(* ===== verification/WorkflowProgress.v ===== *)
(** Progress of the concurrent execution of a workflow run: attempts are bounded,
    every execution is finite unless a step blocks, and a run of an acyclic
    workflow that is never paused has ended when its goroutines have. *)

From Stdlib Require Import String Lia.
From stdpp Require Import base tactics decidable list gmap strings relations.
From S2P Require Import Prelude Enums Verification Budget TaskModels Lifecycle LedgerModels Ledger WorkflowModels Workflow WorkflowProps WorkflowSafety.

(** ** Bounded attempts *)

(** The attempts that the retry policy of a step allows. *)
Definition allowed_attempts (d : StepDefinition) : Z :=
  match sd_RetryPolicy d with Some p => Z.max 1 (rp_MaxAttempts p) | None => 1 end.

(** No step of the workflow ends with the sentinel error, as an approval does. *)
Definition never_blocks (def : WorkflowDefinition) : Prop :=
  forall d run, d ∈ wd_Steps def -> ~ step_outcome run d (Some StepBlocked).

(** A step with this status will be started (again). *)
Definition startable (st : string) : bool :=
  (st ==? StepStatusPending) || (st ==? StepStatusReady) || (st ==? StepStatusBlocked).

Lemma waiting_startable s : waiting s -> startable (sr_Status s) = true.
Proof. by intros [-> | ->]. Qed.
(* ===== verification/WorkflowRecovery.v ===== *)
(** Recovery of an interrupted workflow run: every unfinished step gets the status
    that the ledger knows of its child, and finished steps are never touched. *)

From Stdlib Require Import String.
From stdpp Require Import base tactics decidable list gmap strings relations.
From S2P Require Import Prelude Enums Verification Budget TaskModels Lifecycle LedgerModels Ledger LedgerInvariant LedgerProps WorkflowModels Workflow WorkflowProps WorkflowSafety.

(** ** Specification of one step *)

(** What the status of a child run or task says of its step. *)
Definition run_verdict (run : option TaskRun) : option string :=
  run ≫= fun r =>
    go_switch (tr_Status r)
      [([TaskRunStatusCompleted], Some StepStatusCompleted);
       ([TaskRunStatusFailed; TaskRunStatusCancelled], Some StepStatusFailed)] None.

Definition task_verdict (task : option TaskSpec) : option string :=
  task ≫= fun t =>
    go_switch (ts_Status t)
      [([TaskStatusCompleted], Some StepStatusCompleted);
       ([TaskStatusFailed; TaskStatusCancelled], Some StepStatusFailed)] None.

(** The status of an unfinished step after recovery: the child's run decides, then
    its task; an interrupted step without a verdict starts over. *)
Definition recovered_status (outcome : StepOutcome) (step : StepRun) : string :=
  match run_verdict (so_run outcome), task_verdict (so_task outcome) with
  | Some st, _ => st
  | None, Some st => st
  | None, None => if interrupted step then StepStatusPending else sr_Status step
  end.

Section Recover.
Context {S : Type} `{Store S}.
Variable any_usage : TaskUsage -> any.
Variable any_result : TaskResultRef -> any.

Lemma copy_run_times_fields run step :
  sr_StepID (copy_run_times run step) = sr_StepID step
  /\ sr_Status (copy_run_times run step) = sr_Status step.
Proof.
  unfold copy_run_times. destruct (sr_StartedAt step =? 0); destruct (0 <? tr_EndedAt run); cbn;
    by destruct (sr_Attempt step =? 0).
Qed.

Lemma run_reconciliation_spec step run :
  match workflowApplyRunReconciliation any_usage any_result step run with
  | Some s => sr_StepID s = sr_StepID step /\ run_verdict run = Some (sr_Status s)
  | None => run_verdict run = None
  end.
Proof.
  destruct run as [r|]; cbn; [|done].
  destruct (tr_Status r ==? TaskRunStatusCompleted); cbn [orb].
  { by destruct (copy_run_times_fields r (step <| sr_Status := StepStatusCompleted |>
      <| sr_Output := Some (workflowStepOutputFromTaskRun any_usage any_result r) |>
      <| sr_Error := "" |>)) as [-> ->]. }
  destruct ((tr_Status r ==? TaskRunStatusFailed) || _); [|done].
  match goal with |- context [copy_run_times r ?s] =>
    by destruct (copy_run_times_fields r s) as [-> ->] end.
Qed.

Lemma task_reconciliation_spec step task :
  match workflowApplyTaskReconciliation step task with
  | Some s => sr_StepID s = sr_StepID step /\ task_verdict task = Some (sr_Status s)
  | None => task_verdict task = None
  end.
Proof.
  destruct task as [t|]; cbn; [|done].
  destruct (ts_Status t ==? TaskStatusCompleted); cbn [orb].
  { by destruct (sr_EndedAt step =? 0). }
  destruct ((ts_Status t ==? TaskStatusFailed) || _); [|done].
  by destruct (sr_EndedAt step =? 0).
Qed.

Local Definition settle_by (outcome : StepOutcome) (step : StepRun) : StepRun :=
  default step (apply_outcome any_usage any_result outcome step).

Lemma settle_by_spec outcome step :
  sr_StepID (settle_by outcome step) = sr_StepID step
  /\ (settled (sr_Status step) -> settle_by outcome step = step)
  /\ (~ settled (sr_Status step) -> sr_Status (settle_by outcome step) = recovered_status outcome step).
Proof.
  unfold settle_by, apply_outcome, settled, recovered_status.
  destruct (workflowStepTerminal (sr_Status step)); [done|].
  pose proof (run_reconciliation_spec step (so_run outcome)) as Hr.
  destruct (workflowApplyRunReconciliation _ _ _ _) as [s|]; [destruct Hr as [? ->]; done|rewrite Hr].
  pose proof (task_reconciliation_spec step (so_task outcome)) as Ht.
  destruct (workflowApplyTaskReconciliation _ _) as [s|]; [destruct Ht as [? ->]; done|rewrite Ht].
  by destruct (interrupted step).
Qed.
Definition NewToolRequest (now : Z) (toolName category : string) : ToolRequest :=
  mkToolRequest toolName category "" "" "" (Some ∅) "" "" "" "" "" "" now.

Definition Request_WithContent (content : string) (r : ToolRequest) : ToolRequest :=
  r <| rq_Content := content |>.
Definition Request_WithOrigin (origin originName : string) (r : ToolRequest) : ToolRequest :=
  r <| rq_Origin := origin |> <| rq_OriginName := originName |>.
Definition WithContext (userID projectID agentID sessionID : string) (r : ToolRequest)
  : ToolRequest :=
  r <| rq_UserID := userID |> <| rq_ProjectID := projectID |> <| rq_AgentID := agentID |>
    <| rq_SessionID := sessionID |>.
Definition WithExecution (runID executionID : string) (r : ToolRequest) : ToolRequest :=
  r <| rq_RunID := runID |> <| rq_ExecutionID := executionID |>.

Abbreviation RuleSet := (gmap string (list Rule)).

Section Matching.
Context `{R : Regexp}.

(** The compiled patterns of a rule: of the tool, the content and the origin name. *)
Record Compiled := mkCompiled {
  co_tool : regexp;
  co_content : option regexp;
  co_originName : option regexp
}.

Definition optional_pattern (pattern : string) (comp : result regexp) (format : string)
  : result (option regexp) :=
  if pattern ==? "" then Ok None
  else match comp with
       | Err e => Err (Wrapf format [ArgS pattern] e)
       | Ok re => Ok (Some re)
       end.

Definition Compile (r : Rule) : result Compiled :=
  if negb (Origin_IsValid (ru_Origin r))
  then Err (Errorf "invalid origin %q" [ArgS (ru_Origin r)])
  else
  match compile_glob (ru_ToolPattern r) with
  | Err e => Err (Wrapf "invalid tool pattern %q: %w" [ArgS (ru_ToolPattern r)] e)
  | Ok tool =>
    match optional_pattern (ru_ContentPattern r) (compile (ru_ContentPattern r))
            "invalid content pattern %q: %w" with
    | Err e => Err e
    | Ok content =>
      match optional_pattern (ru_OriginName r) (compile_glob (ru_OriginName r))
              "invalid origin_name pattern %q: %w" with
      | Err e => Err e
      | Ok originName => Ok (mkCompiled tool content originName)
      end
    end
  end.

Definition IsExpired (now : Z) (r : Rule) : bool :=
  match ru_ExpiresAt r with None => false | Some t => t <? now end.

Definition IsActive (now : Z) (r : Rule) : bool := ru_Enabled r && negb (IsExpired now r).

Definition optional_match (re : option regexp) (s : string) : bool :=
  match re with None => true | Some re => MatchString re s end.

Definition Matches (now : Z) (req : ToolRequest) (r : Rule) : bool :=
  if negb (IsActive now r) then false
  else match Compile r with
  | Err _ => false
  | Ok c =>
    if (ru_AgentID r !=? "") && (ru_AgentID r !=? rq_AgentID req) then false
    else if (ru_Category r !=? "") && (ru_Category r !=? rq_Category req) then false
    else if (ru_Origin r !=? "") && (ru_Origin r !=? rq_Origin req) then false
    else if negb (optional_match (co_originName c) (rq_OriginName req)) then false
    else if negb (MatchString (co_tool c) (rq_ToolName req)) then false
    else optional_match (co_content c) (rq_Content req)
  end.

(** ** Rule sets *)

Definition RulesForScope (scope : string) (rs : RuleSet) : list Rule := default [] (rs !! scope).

========

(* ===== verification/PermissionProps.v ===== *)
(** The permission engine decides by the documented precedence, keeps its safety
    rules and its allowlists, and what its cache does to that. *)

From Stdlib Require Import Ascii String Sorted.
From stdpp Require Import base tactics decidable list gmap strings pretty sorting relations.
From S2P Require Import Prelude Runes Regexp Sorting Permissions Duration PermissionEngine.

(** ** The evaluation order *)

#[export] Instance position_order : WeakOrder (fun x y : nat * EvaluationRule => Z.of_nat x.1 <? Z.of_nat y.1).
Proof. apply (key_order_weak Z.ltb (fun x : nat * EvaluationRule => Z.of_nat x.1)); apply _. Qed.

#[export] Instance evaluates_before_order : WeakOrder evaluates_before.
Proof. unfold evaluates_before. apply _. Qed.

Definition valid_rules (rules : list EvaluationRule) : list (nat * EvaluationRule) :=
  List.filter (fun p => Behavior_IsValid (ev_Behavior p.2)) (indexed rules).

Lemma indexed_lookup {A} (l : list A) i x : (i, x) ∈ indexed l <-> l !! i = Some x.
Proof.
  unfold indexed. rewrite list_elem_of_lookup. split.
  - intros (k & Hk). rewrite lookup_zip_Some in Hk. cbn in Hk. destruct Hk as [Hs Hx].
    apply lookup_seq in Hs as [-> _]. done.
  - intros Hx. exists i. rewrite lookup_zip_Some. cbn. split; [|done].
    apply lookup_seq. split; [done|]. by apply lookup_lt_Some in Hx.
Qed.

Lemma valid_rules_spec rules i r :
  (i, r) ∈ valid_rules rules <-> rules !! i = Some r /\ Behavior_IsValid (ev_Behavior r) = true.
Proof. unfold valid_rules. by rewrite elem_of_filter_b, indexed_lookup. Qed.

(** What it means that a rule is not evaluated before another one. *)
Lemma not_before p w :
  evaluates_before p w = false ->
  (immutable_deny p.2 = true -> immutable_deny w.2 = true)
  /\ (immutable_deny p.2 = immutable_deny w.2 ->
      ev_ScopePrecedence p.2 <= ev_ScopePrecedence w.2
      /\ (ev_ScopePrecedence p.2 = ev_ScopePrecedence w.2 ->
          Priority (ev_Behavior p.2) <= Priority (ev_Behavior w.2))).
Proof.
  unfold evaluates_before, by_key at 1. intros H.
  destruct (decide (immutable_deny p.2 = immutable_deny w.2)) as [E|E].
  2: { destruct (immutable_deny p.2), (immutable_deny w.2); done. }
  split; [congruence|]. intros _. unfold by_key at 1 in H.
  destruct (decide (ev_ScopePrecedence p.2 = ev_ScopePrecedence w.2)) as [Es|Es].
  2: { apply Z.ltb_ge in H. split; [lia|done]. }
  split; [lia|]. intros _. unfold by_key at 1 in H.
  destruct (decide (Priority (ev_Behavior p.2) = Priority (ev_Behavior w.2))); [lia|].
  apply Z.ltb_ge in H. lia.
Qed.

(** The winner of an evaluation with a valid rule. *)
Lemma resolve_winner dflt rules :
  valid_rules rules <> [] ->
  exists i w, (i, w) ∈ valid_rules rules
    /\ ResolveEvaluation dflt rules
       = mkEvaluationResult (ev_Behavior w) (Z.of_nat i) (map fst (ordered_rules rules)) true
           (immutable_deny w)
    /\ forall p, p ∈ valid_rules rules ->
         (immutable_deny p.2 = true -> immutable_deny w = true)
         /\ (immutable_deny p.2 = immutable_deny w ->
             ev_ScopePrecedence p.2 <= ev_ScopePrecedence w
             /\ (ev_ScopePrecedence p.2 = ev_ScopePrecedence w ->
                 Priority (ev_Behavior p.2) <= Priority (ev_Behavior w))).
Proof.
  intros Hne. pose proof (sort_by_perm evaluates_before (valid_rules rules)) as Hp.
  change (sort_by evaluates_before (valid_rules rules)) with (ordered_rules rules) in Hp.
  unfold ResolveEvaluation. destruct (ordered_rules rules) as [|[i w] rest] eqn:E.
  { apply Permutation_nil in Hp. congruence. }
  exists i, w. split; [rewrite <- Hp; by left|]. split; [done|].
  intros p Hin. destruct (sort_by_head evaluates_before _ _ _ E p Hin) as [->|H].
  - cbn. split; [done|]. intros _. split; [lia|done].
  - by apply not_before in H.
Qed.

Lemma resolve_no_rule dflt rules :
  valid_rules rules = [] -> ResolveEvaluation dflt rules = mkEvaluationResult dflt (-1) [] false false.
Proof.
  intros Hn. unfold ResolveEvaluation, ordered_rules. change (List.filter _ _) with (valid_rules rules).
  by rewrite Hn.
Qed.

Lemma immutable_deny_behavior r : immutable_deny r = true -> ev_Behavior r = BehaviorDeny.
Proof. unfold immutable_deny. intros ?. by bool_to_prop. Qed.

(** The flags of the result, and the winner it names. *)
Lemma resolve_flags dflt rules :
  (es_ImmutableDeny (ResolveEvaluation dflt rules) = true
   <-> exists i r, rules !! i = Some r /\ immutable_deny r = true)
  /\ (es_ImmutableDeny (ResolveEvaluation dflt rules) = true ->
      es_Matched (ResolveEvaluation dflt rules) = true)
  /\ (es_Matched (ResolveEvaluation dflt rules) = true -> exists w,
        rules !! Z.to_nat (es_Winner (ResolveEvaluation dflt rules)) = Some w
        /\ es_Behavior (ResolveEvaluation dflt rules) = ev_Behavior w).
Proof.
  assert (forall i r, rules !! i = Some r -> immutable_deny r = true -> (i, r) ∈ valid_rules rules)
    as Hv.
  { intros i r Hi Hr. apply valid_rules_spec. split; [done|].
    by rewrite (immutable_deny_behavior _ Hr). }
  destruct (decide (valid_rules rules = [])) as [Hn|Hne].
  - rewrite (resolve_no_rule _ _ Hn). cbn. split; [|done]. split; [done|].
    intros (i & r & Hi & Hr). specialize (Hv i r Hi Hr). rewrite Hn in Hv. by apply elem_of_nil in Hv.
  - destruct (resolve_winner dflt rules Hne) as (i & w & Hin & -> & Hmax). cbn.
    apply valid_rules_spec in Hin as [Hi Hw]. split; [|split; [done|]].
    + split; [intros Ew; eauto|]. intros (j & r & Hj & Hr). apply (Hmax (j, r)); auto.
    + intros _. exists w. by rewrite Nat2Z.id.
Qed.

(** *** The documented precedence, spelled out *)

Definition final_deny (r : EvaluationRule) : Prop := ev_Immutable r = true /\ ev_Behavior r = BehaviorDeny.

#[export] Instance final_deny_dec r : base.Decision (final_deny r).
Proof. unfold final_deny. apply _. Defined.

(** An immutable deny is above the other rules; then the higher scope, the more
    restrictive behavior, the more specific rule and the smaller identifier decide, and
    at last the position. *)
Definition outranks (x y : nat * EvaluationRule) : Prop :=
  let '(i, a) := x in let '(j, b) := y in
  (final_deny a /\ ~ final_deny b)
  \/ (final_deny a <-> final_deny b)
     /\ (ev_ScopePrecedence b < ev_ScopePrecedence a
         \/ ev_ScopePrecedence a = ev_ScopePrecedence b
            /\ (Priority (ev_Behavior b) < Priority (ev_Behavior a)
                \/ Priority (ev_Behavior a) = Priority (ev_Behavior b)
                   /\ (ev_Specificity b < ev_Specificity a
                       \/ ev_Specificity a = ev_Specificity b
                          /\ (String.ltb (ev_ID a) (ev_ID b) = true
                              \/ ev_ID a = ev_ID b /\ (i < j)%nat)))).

========

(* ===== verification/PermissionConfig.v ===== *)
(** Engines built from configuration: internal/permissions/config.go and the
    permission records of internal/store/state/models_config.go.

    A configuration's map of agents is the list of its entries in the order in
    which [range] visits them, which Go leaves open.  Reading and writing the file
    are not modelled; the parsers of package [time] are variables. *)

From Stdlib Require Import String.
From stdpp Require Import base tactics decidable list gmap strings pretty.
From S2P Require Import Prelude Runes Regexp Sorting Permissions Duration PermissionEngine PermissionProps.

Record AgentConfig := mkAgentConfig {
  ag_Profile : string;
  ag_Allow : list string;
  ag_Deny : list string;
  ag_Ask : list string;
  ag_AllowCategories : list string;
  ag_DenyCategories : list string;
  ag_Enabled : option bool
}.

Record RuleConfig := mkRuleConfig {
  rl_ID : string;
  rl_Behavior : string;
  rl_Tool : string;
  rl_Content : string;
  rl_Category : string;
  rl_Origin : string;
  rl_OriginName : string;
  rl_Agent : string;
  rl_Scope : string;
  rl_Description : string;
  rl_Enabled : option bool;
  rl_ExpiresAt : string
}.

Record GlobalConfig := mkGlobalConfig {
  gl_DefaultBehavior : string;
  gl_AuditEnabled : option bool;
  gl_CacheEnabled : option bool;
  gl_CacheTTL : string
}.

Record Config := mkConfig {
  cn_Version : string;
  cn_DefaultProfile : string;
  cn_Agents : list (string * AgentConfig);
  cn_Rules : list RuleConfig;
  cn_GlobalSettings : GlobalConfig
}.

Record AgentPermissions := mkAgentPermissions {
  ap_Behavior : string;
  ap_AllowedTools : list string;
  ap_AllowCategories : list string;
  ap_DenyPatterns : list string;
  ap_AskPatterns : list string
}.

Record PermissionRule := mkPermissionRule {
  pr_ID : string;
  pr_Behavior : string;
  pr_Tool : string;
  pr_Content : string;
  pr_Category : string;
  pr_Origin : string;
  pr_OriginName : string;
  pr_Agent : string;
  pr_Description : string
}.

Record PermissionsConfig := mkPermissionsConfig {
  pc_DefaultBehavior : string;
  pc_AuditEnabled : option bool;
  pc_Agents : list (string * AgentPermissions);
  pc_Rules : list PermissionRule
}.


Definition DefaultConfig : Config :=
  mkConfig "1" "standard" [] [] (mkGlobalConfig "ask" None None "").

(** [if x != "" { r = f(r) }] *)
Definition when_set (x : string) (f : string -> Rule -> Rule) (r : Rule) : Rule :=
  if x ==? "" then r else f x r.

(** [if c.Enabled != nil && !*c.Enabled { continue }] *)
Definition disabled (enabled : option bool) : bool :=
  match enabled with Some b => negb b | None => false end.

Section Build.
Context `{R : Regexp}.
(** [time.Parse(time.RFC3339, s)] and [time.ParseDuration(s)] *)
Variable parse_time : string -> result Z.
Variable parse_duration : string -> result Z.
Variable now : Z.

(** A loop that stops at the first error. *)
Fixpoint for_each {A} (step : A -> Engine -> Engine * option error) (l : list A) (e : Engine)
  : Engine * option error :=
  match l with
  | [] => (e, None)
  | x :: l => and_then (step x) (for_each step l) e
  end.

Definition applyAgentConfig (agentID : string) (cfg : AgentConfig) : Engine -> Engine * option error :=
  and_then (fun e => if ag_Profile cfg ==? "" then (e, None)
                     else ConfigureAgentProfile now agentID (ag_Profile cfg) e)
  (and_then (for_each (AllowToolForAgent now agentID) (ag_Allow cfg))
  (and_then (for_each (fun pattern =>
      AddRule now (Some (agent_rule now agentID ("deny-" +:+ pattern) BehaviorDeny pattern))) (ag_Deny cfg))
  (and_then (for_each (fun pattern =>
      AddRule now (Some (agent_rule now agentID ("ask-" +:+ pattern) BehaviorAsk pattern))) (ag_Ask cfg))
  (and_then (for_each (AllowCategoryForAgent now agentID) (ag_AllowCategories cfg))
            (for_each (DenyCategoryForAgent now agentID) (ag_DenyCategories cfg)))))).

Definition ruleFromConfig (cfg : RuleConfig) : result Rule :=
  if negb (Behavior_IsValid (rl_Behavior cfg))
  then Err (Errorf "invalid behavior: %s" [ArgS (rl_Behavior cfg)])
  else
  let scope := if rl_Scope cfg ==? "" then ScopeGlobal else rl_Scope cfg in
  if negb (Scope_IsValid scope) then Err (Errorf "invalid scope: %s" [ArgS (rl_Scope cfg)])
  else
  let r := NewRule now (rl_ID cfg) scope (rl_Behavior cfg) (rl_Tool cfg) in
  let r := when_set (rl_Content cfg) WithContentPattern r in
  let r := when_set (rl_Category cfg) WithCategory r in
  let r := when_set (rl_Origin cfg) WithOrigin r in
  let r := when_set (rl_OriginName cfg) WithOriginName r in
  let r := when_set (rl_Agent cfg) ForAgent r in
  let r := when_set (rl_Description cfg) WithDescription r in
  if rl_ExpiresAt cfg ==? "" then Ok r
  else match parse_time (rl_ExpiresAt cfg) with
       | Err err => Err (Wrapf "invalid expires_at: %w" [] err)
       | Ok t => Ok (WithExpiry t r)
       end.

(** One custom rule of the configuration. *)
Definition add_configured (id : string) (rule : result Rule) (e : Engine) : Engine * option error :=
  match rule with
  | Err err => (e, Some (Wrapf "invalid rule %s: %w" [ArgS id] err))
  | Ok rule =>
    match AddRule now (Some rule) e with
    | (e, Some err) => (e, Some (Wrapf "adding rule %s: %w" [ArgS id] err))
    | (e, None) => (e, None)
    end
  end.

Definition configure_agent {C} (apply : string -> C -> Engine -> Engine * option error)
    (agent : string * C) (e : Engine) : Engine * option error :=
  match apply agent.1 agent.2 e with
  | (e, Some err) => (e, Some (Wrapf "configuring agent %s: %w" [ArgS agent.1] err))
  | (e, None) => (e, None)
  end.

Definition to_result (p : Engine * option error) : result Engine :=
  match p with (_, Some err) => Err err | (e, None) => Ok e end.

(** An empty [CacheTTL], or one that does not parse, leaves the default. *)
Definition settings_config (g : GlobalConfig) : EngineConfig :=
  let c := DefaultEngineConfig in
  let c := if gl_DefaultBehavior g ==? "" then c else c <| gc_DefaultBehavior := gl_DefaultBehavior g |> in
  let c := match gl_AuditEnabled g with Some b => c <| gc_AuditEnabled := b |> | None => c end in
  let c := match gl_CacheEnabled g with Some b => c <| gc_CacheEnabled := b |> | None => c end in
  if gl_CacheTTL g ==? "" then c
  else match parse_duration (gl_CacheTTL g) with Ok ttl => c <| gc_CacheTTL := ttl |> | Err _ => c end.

========

ASSIGNED TASK> Search the entries for the string "workflowApplyRunReconciliation" and collect each line that has it.

RESULT OF THIS EXERCISE>
  match workflowApplyRunReconciliation any_usage any_result step run with
  destruct (workflowApplyRunReconciliation _ _ _ _) as [s|]; [destruct Hr as [? ->]; done|rewrite Hr].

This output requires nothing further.